With reference to accompanying drawing 3, content of the present invention is described to the process that realizes this architecture with an instantiation.

User starts application program by fault-tolerant control desk interface, open fault-tolerant switch (zone bit ft_exec is set) process tolerant system and create a pair of process (primary-redundancy process) for this application program, this a pair of process is loaded the identical run time version of application program, and starts executed in parallel in CPU group independently.

Under synchronous protocol is controlled, primary-redundancy process is to arrive synchronous point simultaneously, and start synchronous, if certain process wait timeout on synchronous point wherein triggers that mistake enters fault detect, mistake is processed.If the I/O that is operating as on synchronous point operates, need to carry out I/O conversion, whether decision operation is write operation, if primary-redundancy process is compared the data of writing out, data are identical thinks that execution is correct, if comparing data difference is thought, there is fault, enter fault detect, mistake treatment scheme.If I/O is operating as read operation, the fault-tolerant control module of I/O completes the data-switching of I/O interface, and carries out final actual functional capability operation.

If state consistency adjustment is directly carried out in the non-I/O operation of being operating as on synchronous point on synchronous point, as unified function return value, record current process status information, complete subsynchronous.

The foregoing is only preferred embodiment of the present invention, in order to limit the present invention, within the spirit and principles in the present invention not all, any modification of doing, be equal to replacement, improvement etc., within all should being included in protection scope of the present invention.

Claims

1. the tolerant system based on process redundancy, it all concentrates on operating system kernel layer, comprises fault-tolerant management of process module, mistake processing module, the fault-tolerant control module of I/O and monitoring management module, wherein,

2. a kind of tolerant system based on process redundancy according to claim 1, it is characterized in that, described fault-tolerant management of process module is carried out fault-tolerant control to fork, clone and vfork system call, on the basis of do_fork () function, increased by two power functions of do_double_fork () and do_ft_fork (), realized controlling application program derivation bimodulus process and bimodulus process and derived from the function of subprocess separately.

3. a kind of tolerant system based on process redundancy according to claim 1, is characterized in that, the fault-tolerant control module of described I/O comprises terminal interface, disk interface and network interface.
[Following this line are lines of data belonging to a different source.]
(** * ResponderAgent: the agent loop of the assistant hub

    A shallow embedding of [src/services/assistant/agents/ResponderAgent.ts].
    The class keeps two mutable fields ([currentMessages], [steps]) and talks
    to five collaborators: the uuid library, the tool catalog
    ([getToolsByPrompt]), the completion provider
    ([openai.chat.completions.create]), the stream controller of the response
    and the message store ([createMessage], behind [waitUntil]).  The mutable
    fields and the observable effects live in one record [State]; methods are
    computations of a state-and-exception monad in which a [throw] keeps the
    effects that happened before it, as in JavaScript. *)

From Stdlib Require Import String List ZArith Bool Lia.
Import ListNotations.
Local Open Scope string_scope.
Local Open Scope list_scope.

(** ** JavaScript helpers *)

(** [a || b] on a string that may be [undefined]: the empty string is falsy. *)
Definition js_or (a : option string) (b : string) : string :=
  match a with
  | Some s => if String.eqb s EmptyString then b else s
  | None => b
  end.

(** [arr[arr.length - 1]]; [None] stands for [undefined]. *)
Definition last_element {A : Type} (arr : list A) : option A :=
  nth_error arr (length arr - 1).

(** ** Data model *)

(** The role union of a message, as spelled out in [ChatBubble.tsx]. *)
Inductive Role : Type :=
  | system | user | assistant | function | data | tool.

(** A tool call as it travels in a delta and in a merged message.  Every
    property but the index may be absent in a fragment. *)
Record ToolCall : Type := mkToolCall {
  call_index : nat;
  call_id : option string;
  call_name : option string;
  call_arguments : option string
}.

(** [choices[0].delta] of a chunk. *)
Record Delta : Type := mkDelta {
  delta_role : option Role;
  delta_content : option string;
  delta_tool_calls : option (list ToolCall)
}.

Record Choice : Type := mkChoice {
  delta : Delta;
  finish_reason : option string
}.

(** A [ChatCompletionChunk] as a JavaScript object: [choices = None] is the
    object without that property, which is what [{} as ChatCompletionChunk]
    is. *)
Record ChatCompletionChunk : Type := mkChunk {
  choices : option (list Choice)
}.

Definition empty_object : ChatCompletionChunk := mkChunk None.

(** [Message] and [ToolMessage] of [@/types/Message], on one record:
    [tool_calls] belongs to assistant messages, [tool_call_id] to tool
    messages. *)
Record Message : Type := mkMessage {
  id : string;
  thread_id : string;
  role : option Role;
  content : option string;
  tool_calls : option (list ToolCall);
  tool_call_id : option string
}.

Record ChatCompletionTool : Type := mkTool {
  tool_name : string;
  tool_description : string;
  tool_required : list string
}.

Definition mockTools : list ChatCompletionTool :=
  [ mkTool "get_current_weather"
           "Get the current weather in a given location."
           ["location"];
    mkTool "control_air_conditioner"
           "部屋のクーラーの温度を調整します"
           ["temperature"] ].

Definition MAX_TOOLCALL_STEPS : Z := 5.

(** The constructor argument; [None] is an omitted property. *)
Record ResponderAgentParam : Type := mkParam {
  param_threadID : string;
  param_messages : list Message;
  param_maxToolCallSteps : option Z;
  param_save : option bool;
  param_model : option string
}.

(** The readonly fields of the class. *)
Record ResponderAgent : Type := mkAgent {
  threadID : string;
  maxToolCallSteps : Z;
  save : bool;
  model : option string;
  tools : list ChatCompletionTool
}.

Definition set_save (b : bool) (a : ResponderAgent) : ResponderAgent :=
  mkAgent (threadID a) (maxToolCallSteps a) b (model a) (tools a).

Inductive Exception : Type :=
  | Error (message : string)
  | TypeError (message : string).

(** The body of [openai.chat.completions.create]. *)
Record CompletionRequest : Type := mkRequest {
  req_model : string;
  req_stream : bool;
  req_messages : list Message;
  req_tools : option (list ChatCompletionTool)
}.

(** A ranked entry of the tool catalog, as far as [initialize] looks at it. *)
Record SuggestedTool : Type := mkSuggested {
  name : string;
  similarity : string
}.

(** What [controller.enqueue] receives, before [JSON.stringify]. *)
Inductive Event : Type :=
  | Fragment (d : Delta) (message_id : string)
  | ToolResult (m : Message).

(** One constructor per [console.log] / [console.error] of the class. *)
Inductive LogLine : Type :=
  | LogRunning
  | LogSuggested (l : list (string * string))
  | LogStep (steps : Z) (n_messages : nat)
  | LogToolCalls (toolCalls : list ToolCall)
  | LogSaved (r : option Role) (c : string) (n_tool_calls : option nat)
  | LogSaveFailed (e : Exception).

(** The mutable fields of the instance and the effects it has had so far.
    Lists grow at the end. *)
Record State : Type := mkState {
  currentMessages : list Message;
  steps : Z;
  uuid_count : nat;
  catalog_queries : list string;
  requests : list CompletionRequest;
  enqueued : list Event;
  closed : bool;
  console : list LogLine;
  waiting : list (list Message)
}.

(** ** The monad *)

Inductive Completion (A : Type) : Type :=
  | Return (a : A)
  | Throw (e : Exception)
  | OutOfFuel.
Arguments Return {A} a.
Arguments Throw {A} e.
Arguments OutOfFuel {A}.

Definition M (S A : Type) : Type := S -> Completion A * S.

Definition ret {S A : Type} (a : A) : M S A := fun s => (Return a, s).

Definition throw {S A : Type} (e : Exception) : M S A := fun s => (Throw e, s).

Definition bind {S A B : Type} (c : M S A) (k : A -> M S B) : M S B :=
  fun s =>
    match c s with
    | (Return a, s') => k a s'
    | (Throw e, s') => (Throw e, s')
    | (OutOfFuel, s') => (OutOfFuel, s')
    end.

(** [try { c } catch (error) { h error }] *)
Definition try_catch {S A : Type} (c : M S A) (h : Exception -> M S A) : M S A :=
  fun s =>
    match c s with
    | (Throw e, s') => h e s'
    | r => r
    end.

Definition get {S : Type} : M S S := fun s => (Return s, s).

Definition modify {S : Type} (f : S -> S) : M S unit := fun s => (Return tt, f s).

Declare Scope agent_scope.
Delimit Scope agent_scope with agent.
Notation "x <- c ;; k" := (bind c (fun x => k))
  (at level 61, c at next level, right associativity) : agent_scope.
Notation "' p <- c ;; k" := (bind c (fun x => match x with p => k end))
  (at level 61, p pattern, c at next level, right associativity) : agent_scope.
Notation "c ;; k" := (bind c (fun _ => k))
  (at level 61, right associativity) : agent_scope.
Local Open Scope agent_scope.

(** [for (const x of l) { f x }], and [l.forEach(f)]. *)
Fixpoint for_each {S A : Type} (f : A -> M S unit) (l : list A) : M S unit :=
  match l with
  | [] => ret tt
  | x :: l' => f x ;; for_each f l'
  end.

(** ** Effects on [State] *)

Definition log (l : LogLine) : M State unit :=
  modify (fun s =>
    mkState (currentMessages s) (steps s) (uuid_count s) (catalog_queries s)
            (requests s) (enqueued s) (closed s) (console s ++ [l]) (waiting s)).

(** [controller.enqueue(JSON.stringify(e) + "\n")] *)
Definition enqueue (e : Event) : M State unit :=
  modify (fun s =>
    mkState (currentMessages s) (steps s) (uuid_count s) (catalog_queries s)
            (requests s) (enqueued s ++ [e]) (closed s) (console s) (waiting s)).

(** [controller.close()] *)
Definition close : M State unit :=
  modify (fun s =>
    mkState (currentMessages s) (steps s) (uuid_count s) (catalog_queries s)
            (requests s) (enqueued s) true (console s) (waiting s)).

(** [this.currentMessages.push(...ms)] *)
Definition push_currentMessages (ms : list Message) : M State unit :=
  modify (fun s =>
    mkState (currentMessages s ++ ms) (steps s) (uuid_count s)
            (catalog_queries s) (requests s) (enqueued s) (closed s)
            (console s) (waiting s)).

(** [this.steps += 1] *)
Definition increment_steps : M State unit :=
  modify (fun s =>
    mkState (currentMessages s) (steps s + 1) (uuid_count s)
            (catalog_queries s) (requests s) (enqueued s) (closed s)
            (console s) (waiting s)).

(** [waitUntil(this.saveMessages(ms))]: the promise is handed to the
    platform and nobody awaits it here; all the caller of [waitUntil] has
    afterwards is the fact that a relay over [ms] is under way. *)
Definition waitUntil_saveMessages (ms : list Message) : M State unit :=
  modify (fun s =>
    mkState (currentMessages s) (steps s) (uuid_count s) (catalog_queries s)
            (requests s) (enqueued s) (closed s) (console s)
            (waiting s ++ [ms])).

(** [o.choices[0]], about to be read at property [prop]. *)
Definition first_choice {S : Type} (o : ChatCompletionChunk) (prop : string)
  : M S Choice :=
  match choices o with
  | None =>
      throw (TypeError "Cannot read properties of undefined (reading '0')")
  | Some [] =>
      throw (TypeError
               ("Cannot read properties of undefined (reading '" ++ prop ++ "')")%string)
  | Some (c :: _) => ret c
  end.

(** [arr.slice(-n)] *)
Definition slice_last {A : Type} (n : nat) (arr : list A) : list A :=
  skipn (length arr - n) arr.

(** [{ ...delta, id, thread_id } as Message] *)
Definition message_of_delta (d : Delta) (uuid thread : string) : Message :=
  mkMessage uuid thread (delta_role d) (delta_content d) (delta_tool_calls d) None.

(** The literal of [executeTools]. *)
Definition tool_message (uuid : string) (toolCall : ToolCall) (thread : string)
  : Message :=
  mkMessage uuid thread (Some tool) (Some "実行しました") None
            (Some (js_or (call_id toolCall) EmptyString)).

(** ** The class *)

Definition new_ResponderAgent (p : ResponderAgentParam) : ResponderAgent :=
  mkAgent (param_threadID p)
          (match param_maxToolCallSteps p with
           | Some n => n
           | None => MAX_TOOLCALL_STEPS
           end)
          (match param_save p with Some b => b | None => true end)
          (param_model p)
          mockTools.

(** The instance fields right after the constructor, in a world where
    nothing has happened yet. *)
Definition new_State (p : ResponderAgentParam) : State :=
  mkState (param_messages p) 0 0 [] [] [] false [] [].

Section Methods.

(** The collaborators.  [uuid n] is what the [n]-th call of [uuidv4]
    returns; [create n req] is what the provider streams back for [req]
    when it is the [n]-th request, or the exception the call ends in. *)
Variable uuid : nat -> string.
Variable mergeResponseObjects :
  ChatCompletionChunk -> ChatCompletionChunk -> ChatCompletionChunk.
Variable processMessagesForLM : list Message -> option string.
Variable getToolsByPrompt : string -> Exception + list SuggestedTool.
Variable create : nat -> CompletionRequest -> Exception + list ChatCompletionChunk.
Variable CHATGPT_DEFAULT_MODEL : option string.

Definition uuidv4 : M State string :=
  fun s =>
    (Return (uuid (uuid_count s)),
     mkState (currentMessages s) (steps s) (S (uuid_count s))
             (catalog_queries s) (requests s) (enqueued s) (closed s)
             (console s) (waiting s)).

Definition call_getToolsByPrompt (query : string) : M State (list SuggestedTool) :=
  fun s =>
    let s' :=
      mkState (currentMessages s) (steps s) (uuid_count s)
              (catalog_queries s ++ [query]) (requests s) (enqueued s)
              (closed s) (console s) (waiting s) in
    match getToolsByPrompt query with
    | inl e => (Throw e, s')
    | inr l => (Return l, s')
    end.

Definition call_create (req : CompletionRequest) : M State (list ChatCompletionChunk) :=
  fun s =>
    let s' :=
      mkState (currentMessages s) (steps s) (uuid_count s)
              (catalog_queries s) (requests s ++ [req]) (enqueued s)
              (closed s) (console s) (waiting s) in
    match create (length (requests s)) req with
    | inl e => (Throw e, s')
    | inr chunks => (Return chunks, s')
    end.

Definition initialize : M State unit :=
  log LogRunning ;;
  s <- get ;;
  match currentMessages s with
  | [] => throw (Error "Messages array is empty")
  | _ :: _ =>
      suggestedTools <-
        call_getToolsByPrompt
          (js_or (processMessagesForLM (slice_last 5 (currentMessages s))) EmptyString) ;;
      log (LogSuggested (map (fun t => (name t, similarity t)) suggestedTools))
  end.

Definition fetch (this : ResponderAgent) : M State (list ChatCompletionChunk) :=
  s <- get ;;
  let tools :=
    if (steps s <? maxToolCallSteps this)%Z then Some (tools this) else None in
  call_create
    (mkRequest (js_or (model this) (js_or CHATGPT_DEFAULT_MODEL "gpt-4o"))
               true (currentMessages s) tools).

(** The [while (true)] of [processResponse] over the chunks the reader
    yields before [done]. *)
Fixpoint read_chunks (currentMessageUUID : string)
    (stream : list ChatCompletionChunk) (newChunkObject : ChatCompletionChunk)
  : M State ChatCompletionChunk :=
  match stream with
  | [] => ret newChunkObject
  | parsedChunk :: rest =>
      let newChunkObject := mergeResponseObjects newChunkObject parsedChunk in
      c <- first_choice parsedChunk "delta" ;;
      enqueue (Fragment (delta c) currentMessageUUID) ;;
      read_chunks currentMessageUUID rest newChunkObject
  end.

Definition processResponse (this : ResponderAgent)
    (stream : list ChatCompletionChunk)
  : M State (Message * ChatCompletionChunk) :=
  currentMessageUUID <- uuidv4 ;;
  newChunkObject <- read_chunks currentMessageUUID stream empty_object ;;
  c <- first_choice newChunkObject "delta" ;;
  ret (message_of_delta (delta c) currentMessageUUID (threadID this),
       newChunkObject).
(** main.py, lines 149-158 *)
Definition storage_block : M Z :=
  emit StorageInit;;
  match Storage.init (sdk w) (oci_namespace settings)
          (oci_region settings) (oci_profile settings) with
  | Ok client =>
      modify (set_storage (Some client));;
      select_block client
  | Raise (OCIStorageError msg) =>
      fail_with (OCIStorageError msg) "Failed to initialize OCI storage client: %s"
  | Raise e => raise e
  end.

End Flow.

Section Main.
Context `{PyBuiltins}.

(** main.py, lines 65-112, then the blocks above *)
Definition main (w : World) : M Z :=
  let telegram_bot_token := environ w !! "TELEGRAM_BOT_TOKEN" in
  let telegram_chat_id := environ w !! "TELEGRAM_CHAT_ID" in
  match load_settings (environ w) with
  | Raise exc =>
      if is_runtime_or_value_error exc then
        log ERROR "Configuration error: %s";;
        _send_telegram_message w telegram_bot_token telegram_chat_id
          [Heading false; ErrorLine exc];;
        mret 1
      else raise exc
  | Ok settings =>
      let telegram_bot_token :=
        if opt_truthy (Config.telegram_bot_token settings)
        then Config.telegram_bot_token settings else telegram_bot_token in
      let telegram_chat_id :=
        if opt_truthy (Config.telegram_chat_id settings)
        then Config.telegram_chat_id settings else telegram_chat_id in
      emit (GetProfile (threads_user_id settings));;
      profile_details ←
        match ThreadsApi.get_profile_details (threads w)
                (threads_access_token settings) (threads_user_id settings) with
        | Ok details => mret (Some details)
        | Raise (ThreadsApiError _) =>
            log WARNING "Failed to fetch Threads profile details: %s";;
            mret None
        | Raise e => raise e
        end;
      account_label ←
        lift (_format_threads_label profile_details (threads_user_id settings));
      storage_block w settings telegram_bot_token telegram_chat_id account_label
  end.

(** One run of the program: the exit status [main] returns, or the
    exception that escapes it, and the final run state. *)
Definition run (w : World) : result Z * run_state := main w initial.

End Main.

(** ** Vocabulary for the properties of a run *)

Section Vocabulary.
Context `{PyBuiltins}.

(** The state after the revocation step of [finish]. *)
Definition after_revocation (st : run_state) : run_state :=
  match par_request st, storage st with
  | Some par, Some _ => set_par_request None (add_events [RevokeLink par] st)
  | _, _ => st
  end.

(** The state in which the blocks after the link run. *)
Definition holding (par : PreauthenticatedRequest) (st : run_state) : Prop :=
  par_request st = Some par /\ storage st <> None
  /\ issued (trace st) = [par] /\ revoked (trace st) = [].

(** At most one sleep, of the configured positive duration. *)
Definition sleeps_ok (settings : Settings) (t : list event) : Prop :=
  sleeps t = []
  \/ sleeps t = [media_wait_seconds settings] /\ (0 < media_wait_seconds settings)%Z.

(** What a run that got hold of the link [par] guarantees at its end. *)
Definition good_end (settings : Settings) (par : PreauthenticatedRequest)
    (out : result Z * run_state) : Prop :=
  issued (trace out.2) = [par]
  /\ match out.1 with
     | Ok code => revoked (trace out.2) = [par] /\ par_request out.2 = None
     | Raise e => revoked (trace out.2) = [] /\ par_request out.2 = Some par
     end
  /\ (thread_id out.2 <> None -> out.1 = Ok 0)
  /\ sleeps_ok settings (trace out.2).

(** The state before any link is issued, and the end of a run that
    never got one. *)
Definition fresh (st : run_state) : Prop :=
  par_request st = None /\ thread_id st = None /\ container_id st = None
  /\ caption st = None
  /\ issued (trace st) = [] /\ revoked (trace st) = [] /\ sleeps (trace st) = [].

Definition linkless_end (out : result Z * run_state) : Prop := fresh out.2.

(** The state in which the caption step starts. *)
Definition ready (par : PreauthenticatedRequest) (client : OCIStorageClient)
    (obj : ObjectRef) (st : run_state) : Prop :=
  holding par st /\ storage st = Some client /\ selected_object st = Some obj
  /\ thread_id st = None /\ container_id st = None /\ caption st = None
  /\ sleeps (trace st) = [].

(** The run is the caption step and what follows it, started with a
    link in hand. *)
Definition enters_tail (w : World) (settings : Settings)
    (bot chat : option string) (account : label)
    (out : result Z * run_state) : Prop :=
  exists par client obj st,
    out = caption_block w settings bot chat account client obj (par_url par) st
    /\ ready par client obj st.

(** [caption or ""] *)
Definition caption_payload (st : run_state) : string :=
  if opt_truthy (caption st) then default "" (caption st) else "".


(** [st'] is [st] after further steps of the flow: more events, the
    same object and caption. *)
Definition later (st st' : run_state) : Prop :=
  caption st' = caption st /\ selected_object st' = selected_object st
  /\ exists evs, trace st' = (trace st ++ evs)%list.

End Vocabulary.

End Orchestrator.

(** ** oci_storage.py: the listing loop, page by page

    [Storage.list_png_objects] takes the outcome of the paginated
    listing as a whole; here the [while True] loop is followed call by
    call. *)

Module Listing.
Import Storage.

(** One page of the backend's answer: the [name] of each object
    summary, and the cursor [next_start_with]. *)
Record page := { names : list (option string); next_start_with : option string }.

(** [s.endswith(suffix)] *)
Fixpoint ends_with (suffix s : string) : bool :=
  String.eqb suffix s
  || match s with
     | EmptyString => false
     | String _ s' => ends_with suffix s'
     end.

Section WithBuiltins.
Context `{PyBuiltins}.

(** The [for] loop over the objects of one page. *)
Definition png_refs (bucket_name : string) (p : page) : list ObjectRef :=
  omap (fun obj_name =>
          let name := default "" (or_none obj_name) in
          if ends_with ".png" (str_lower name)
          then Some {| bucket := bucket_name; key := name |}
          else None)
       (names p).

(** The loop.  [list_objects] is the backend call with its [prefix] and
    [start] arguments ([None]: no [start] is passed); [fuel] bounds the
    number of pages that are requested. *)
Fixpoint list_loop (list_objects : option string -> option string -> sdk_result page)
    (fuel : nat) (bucket_name : string) (prefix next_start : option string)
    (objects : list ObjectRef) : option (sdk_result (list ObjectRef)) :=
  match fuel with
  | O => None
  | S fuel' =>
      match list_objects prefix (or_none next_start) with
      | SdkReturn p =>
          let objects := (objects ++ png_refs bucket_name p)%list in
          if negb (opt_truthy (next_start_with p))
          then Some (SdkReturn objects)
          else list_loop list_objects fuel' bucket_name prefix
                 (next_start_with p) objects
      | SdkServiceError message str => Some (SdkServiceError message str)
      | SdkException str => Some (SdkException str)
      end
  end.

(** [list_png_objects] with its loop unfolded: [None] when [fuel] pages
    did not reach the end of the listing. *)
Definition list_png_objects_paged
    (list_objects : string -> string -> option string -> option string
                    -> sdk_result page)
    (fuel : nat) (self : OCIStorageClient) (bucket_name : string)
    (prefix : option string) : option (result (list ObjectRef)) :=
  list_png_objects self bucket_name prefix
    <$> list_loop (list_objects (namespace self) bucket_name)
          fuel bucket_name prefix None [].
(** Provider name, Tab, Tab, base URL, Tab, Tab, token, Return: the form
    completes and the new profile is saved under the slug of its name. *)
Example add_provider_form_completes :
  (AddProviderForm.form_run (AddProviderForm.Stays AddProviderForm.mount, None)
     ([ink_char "M"; ink_char "y"; ink_char " "; ink_char "X"; ink_tab; ink_tab;
       ink_char "u"; ink_tab; ink_tab; ink_char "t"; Ink.return_key])).2
  = Some {[ "my-x.json" :=
              Json (mkData (Some "My X") (Some "my-x")
                      (Some {[ "ANTHROPIC_AUTH_TOKEN" := "t";
                               "ANTHROPIC_BASE_URL" := "u";
                               "ANTHROPIC_MODEL" := "model";
                               "PROVIDER_NAME" := "My X";
                               "PROVIDER_AUTH_URL" := "";
                               "PROVIDER_AUTH_INSTRUCTIONS" := "" ]})) ]}.
Proof. by vm_compute. Qed.

(** Without profiles, Down makes [selected] NaN and Return does nothing. *)
Example switch_view_nan :
  SwitchView.run None [ink_down; Ink.return_key] = SwitchView.Stays None.
Proof. by vm_compute. Qed.
(** Indexing with a mask is indexing with the positions of its [True]
    values (line 161). *)
Lemma lookup_compress mask a t x :
  length mask = length a ->
  np.compress mask a !! t = Some x <->
  exists n, np.nonzero mask !! t = Some n /\ a !! n = Some x.
Proof.
  intros Hlen. rewrite (mapM_lookup_iff _ _ _ t x (take_nonzero mask a Hlen)).
  split; intros (n & Hn & Hx); exists n; (split; [done|]).
  - destruct (a !! n); cbn in Hx; congruence.
  - by rewrite Hx.
Qed.

Lemma nonzero_from_increasing k mask t t' n n' :
  t < t' -> np.nonzero_from k mask !! t = Some n -> np.nonzero_from k mask !! t' = Some n' ->
  n < n'.
Proof.
  revert k t t'. induction mask as [|b mask IH]; intros k t t' Ht; cbn [np.nonzero_from];
    [done|].
  destruct b; cbn [app]; [|by apply IH].
  destruct t as [|t], t' as [|t']; try lia; cbn.
  - intros [= <-] Hn'. apply list_elem_of_lookup_2, lookup_nonzero_from in Hn'. lia.
  - apply IH. lia.
Qed.

Lemma nonzero_injective mask t t' n :
  np.nonzero mask !! t = Some n -> np.nonzero mask !! t' = Some n -> t = t'.
Proof.
  intros Ht Ht'. destruct (Nat.lt_trichotomy t t') as [Hlt|[->|Hlt]]; [|done|].
  - pose proof (nonzero_from_increasing 0 mask t t' n n Hlt Ht Ht'). lia.
  - pose proof (nonzero_from_increasing 0 mask t' t n n Hlt Ht' Ht). lia.
Qed.

Lemma nonzero_monotone mask t t' n n' :
  t <= t' -> np.nonzero mask !! t = Some n -> np.nonzero mask !! t' = Some n' -> n <= n'.
Proof.
  intros Hle Ht Ht'. destruct (decide (t = t')) as [->|Hne]; [by simplify_eq|].
  pose proof (nonzero_from_increasing 0 mask t t' n n' ltac:(lia) Ht Ht'). lia.
Qed.

Lemma nonzero_complete mask n :
  mask !! n = Some true -> exists t, np.nonzero mask !! t = Some n.
Proof.
  intros Hn. apply list_elem_of_lookup, lookup_nonzero_from.
  split; [lia|]. by rewrite Nat.sub_0_r.
Qed.

End masks.

Section prefix_sums.
Implicit Types (L : list nat).

Lemma sum_take_S L r x :
  L !! r = Some x -> sum_list (take (S r) L) = sum_list (take r L) + x.
Proof.
  intros Hr. rewrite (take_S_r L r x Hr), sum_list_with_app. cbn. unfold id. lia.
Qed.

Lemma sum_take_le L r r' : r <= r' -> sum_list (take r L) <= sum_list (take r' L).
Proof.
  revert r r'. induction L as [|x L IH]; intros r r' Hle.
  - by rewrite !take_nil.
  - destruct r as [|r], r' as [|r']; cbn; try lia. specialize (IH r r' ltac:(lia)). lia.
Qed.

(** Positions in different segments are ordered as the segments. *)
Lemma place_order L r o r' o' x x' :
  L !! r = Some x -> L !! r' = Some x' -> o < x -> o' < x' ->
  sum_list (take r L) + o <= sum_list (take r' L) + o' -> r <= r'.
Proof.
  intros Hr Hr' Ho Ho' Hle. destruct (decide (r <= r')) as [|Hgt]; [done|]. exfalso.
  pose proof (sum_take_le L (S r') r ltac:(lia)) as Hmono.
  rewrite (sum_take_S L r' x' Hr') in Hmono. lia.
Qed.

End prefix_sums.

Section candidates.
Implicit Types (cols : list (list nat)).

Lemma triplet_counts_segments cols :
  triplet_counts cols = map length (map (getrow cols) (concat cols)).
Proof. unfold triplet_counts. by rewrite <- list_fmap_compose. Qed.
4. the method for designing of the tolerant system based on process redundancy, comprise: (1), many CPU of take in SMP framework are redundant hardware, structure Redundant task executed in parallel in CPU group independently, by the executing data of Redundant task is compared and realizes error detection, and use and to fall mould, restart etc. mechanism completes wrong recovery; (2), in (SuSE) Linux OS, add fault-tolerant container, application in fault-tolerant container moves with redundant fashion, by process tolerant system, be in charge of Redundant task, independent execution in redundant hardware respectively, and control task is synchronous, data comparison, error-detecting and recovery.

5. the method for designing of a kind of tolerant system based on process redundancy according to claim 4, it is characterized in that, in fault-tolerant container, one group of Redundant task is carried out identical function code, in its operational process, tolerant system to its manage, synchronous and monitoring, and carry out error-detecting according to data comparative result, the task outside fault-tolerant container is still moved in common single mode mode.